* **INSTRUCTIONS FOR THE TASK**:
The output is the lines below from the one with "frame st st' ∧ kept E st st' ∧ v_dev" through the one with "cbn [mbind option_bind].", both included, printed exactly and with no other line.
** Opening LISTED RECORDS block **
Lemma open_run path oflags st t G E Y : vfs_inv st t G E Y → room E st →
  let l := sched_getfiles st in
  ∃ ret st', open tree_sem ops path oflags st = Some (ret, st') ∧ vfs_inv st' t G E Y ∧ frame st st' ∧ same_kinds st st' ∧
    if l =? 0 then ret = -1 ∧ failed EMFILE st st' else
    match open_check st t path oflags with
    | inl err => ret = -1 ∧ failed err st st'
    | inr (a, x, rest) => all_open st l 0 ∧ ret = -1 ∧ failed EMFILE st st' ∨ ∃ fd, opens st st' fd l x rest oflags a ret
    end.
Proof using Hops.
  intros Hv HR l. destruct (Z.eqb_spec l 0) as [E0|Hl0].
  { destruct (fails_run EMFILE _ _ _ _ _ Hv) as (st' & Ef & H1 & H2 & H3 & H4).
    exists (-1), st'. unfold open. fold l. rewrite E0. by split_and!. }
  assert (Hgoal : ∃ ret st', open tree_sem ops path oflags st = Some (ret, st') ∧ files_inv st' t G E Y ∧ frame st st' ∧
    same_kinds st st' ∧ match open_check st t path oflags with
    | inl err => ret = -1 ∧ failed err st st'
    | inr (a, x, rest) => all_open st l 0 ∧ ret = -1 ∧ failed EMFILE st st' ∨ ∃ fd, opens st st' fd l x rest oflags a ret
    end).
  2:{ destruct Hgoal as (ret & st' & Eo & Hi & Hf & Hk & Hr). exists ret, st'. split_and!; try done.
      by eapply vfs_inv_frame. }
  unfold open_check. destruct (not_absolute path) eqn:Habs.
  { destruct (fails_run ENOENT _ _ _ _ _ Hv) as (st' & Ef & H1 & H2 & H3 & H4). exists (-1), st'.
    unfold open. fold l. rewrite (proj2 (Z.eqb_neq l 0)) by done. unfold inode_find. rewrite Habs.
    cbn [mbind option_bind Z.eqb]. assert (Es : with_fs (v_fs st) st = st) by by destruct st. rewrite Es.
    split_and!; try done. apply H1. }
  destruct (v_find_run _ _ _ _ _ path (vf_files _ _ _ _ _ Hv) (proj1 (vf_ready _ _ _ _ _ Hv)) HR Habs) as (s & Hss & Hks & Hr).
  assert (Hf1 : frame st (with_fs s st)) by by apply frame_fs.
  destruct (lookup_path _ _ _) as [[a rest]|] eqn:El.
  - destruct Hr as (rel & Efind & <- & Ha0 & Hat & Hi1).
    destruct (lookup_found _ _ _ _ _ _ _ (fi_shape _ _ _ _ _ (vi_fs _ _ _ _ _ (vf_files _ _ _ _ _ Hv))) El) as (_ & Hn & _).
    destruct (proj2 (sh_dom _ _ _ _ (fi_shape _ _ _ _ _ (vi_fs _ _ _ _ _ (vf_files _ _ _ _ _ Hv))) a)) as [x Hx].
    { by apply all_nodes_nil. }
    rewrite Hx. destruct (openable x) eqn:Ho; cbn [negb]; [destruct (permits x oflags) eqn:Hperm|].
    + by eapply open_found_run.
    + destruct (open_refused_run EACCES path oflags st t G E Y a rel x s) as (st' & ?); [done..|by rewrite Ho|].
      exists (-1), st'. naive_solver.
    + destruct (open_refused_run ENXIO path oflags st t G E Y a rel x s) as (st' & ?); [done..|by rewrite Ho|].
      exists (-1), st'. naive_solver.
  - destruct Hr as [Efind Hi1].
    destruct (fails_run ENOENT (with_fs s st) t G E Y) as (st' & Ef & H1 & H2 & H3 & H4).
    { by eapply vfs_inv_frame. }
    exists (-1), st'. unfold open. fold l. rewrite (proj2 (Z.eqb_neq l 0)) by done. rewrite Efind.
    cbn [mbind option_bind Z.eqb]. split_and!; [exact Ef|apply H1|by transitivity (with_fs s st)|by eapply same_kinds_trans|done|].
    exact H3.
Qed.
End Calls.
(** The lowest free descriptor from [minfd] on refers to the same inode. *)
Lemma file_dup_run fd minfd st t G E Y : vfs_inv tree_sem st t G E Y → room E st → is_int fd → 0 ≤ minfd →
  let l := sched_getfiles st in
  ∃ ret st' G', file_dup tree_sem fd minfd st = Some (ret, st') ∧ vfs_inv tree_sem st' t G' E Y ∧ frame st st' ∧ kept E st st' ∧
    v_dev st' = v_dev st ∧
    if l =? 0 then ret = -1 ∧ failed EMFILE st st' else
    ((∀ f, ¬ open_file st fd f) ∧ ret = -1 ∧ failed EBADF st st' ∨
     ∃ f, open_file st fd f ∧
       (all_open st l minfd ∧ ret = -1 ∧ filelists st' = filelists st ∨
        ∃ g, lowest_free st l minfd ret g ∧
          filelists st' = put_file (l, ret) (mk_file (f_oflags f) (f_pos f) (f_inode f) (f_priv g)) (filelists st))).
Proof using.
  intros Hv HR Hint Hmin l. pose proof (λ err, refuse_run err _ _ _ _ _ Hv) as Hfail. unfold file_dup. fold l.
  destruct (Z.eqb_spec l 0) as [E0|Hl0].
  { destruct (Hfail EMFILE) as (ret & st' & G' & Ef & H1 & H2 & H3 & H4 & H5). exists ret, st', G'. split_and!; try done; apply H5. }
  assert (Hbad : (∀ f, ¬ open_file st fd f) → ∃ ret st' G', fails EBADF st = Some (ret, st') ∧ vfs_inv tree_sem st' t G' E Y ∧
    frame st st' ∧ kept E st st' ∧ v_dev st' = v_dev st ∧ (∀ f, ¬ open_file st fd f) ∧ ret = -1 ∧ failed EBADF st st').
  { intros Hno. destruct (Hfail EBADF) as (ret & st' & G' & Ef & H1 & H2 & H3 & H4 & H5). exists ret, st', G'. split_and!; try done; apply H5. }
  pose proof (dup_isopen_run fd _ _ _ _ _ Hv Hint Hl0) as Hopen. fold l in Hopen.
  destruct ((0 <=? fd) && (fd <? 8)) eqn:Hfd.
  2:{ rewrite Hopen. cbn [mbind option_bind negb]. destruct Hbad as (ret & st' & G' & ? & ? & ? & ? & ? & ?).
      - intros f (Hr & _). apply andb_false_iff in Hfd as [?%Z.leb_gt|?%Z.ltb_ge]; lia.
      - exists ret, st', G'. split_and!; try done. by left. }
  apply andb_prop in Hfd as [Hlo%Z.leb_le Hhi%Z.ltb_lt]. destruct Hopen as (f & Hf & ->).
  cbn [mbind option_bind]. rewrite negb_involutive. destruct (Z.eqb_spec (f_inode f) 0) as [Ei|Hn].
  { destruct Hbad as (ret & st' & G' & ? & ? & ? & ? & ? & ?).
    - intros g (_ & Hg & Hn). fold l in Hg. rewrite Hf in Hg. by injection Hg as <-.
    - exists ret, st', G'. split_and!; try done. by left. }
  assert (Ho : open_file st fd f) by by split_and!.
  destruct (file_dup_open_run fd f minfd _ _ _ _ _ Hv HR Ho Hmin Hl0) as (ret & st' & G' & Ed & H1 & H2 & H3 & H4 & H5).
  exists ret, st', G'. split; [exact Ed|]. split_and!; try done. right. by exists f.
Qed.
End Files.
** Closing LISTED RECORDS block **
* **SOLUTION TO THIS PROBLEM**:
    frame st st' ∧ kept E st st' ∧ v_dev st' = v_dev st ∧ (∀ f, ¬ open_file st fd f) ∧ ret = -1 ∧ failed EBADF st st').
  { intros Hno. destruct (Hfail EBADF) as (ret & st' & G' & Ef & H1 & H2 & H3 & H4 & H5). exists ret, st', G'. split_and!; try done; apply H5. }
  pose proof (dup_isopen_run fd _ _ _ _ _ Hv Hint Hl0) as Hopen. fold l in Hopen.
  destruct ((0 <=? fd) && (fd <? 8)) eqn:Hfd.
  2:{ rewrite Hopen. cbn [mbind option_bind negb]. destruct Hbad as (ret & st' & G' & ? & ? & ? & ? & ? & ?).
      - intros f (Hr & _). apply andb_false_iff in Hfd as [?%Z.leb_gt|?%Z.ltb_ge]; lia.
      - exists ret, st', G'. split_and!; try done. by left. }
  apply andb_prop in Hfd as [Hlo%Z.leb_le Hhi%Z.ltb_lt]. destruct Hopen as (f & Hf & ->).
  cbn [mbind option_bind]. rewrite negb_involutive. destruct (Z.eqb_spec (f_inode f) 0) as [Ei|Hn].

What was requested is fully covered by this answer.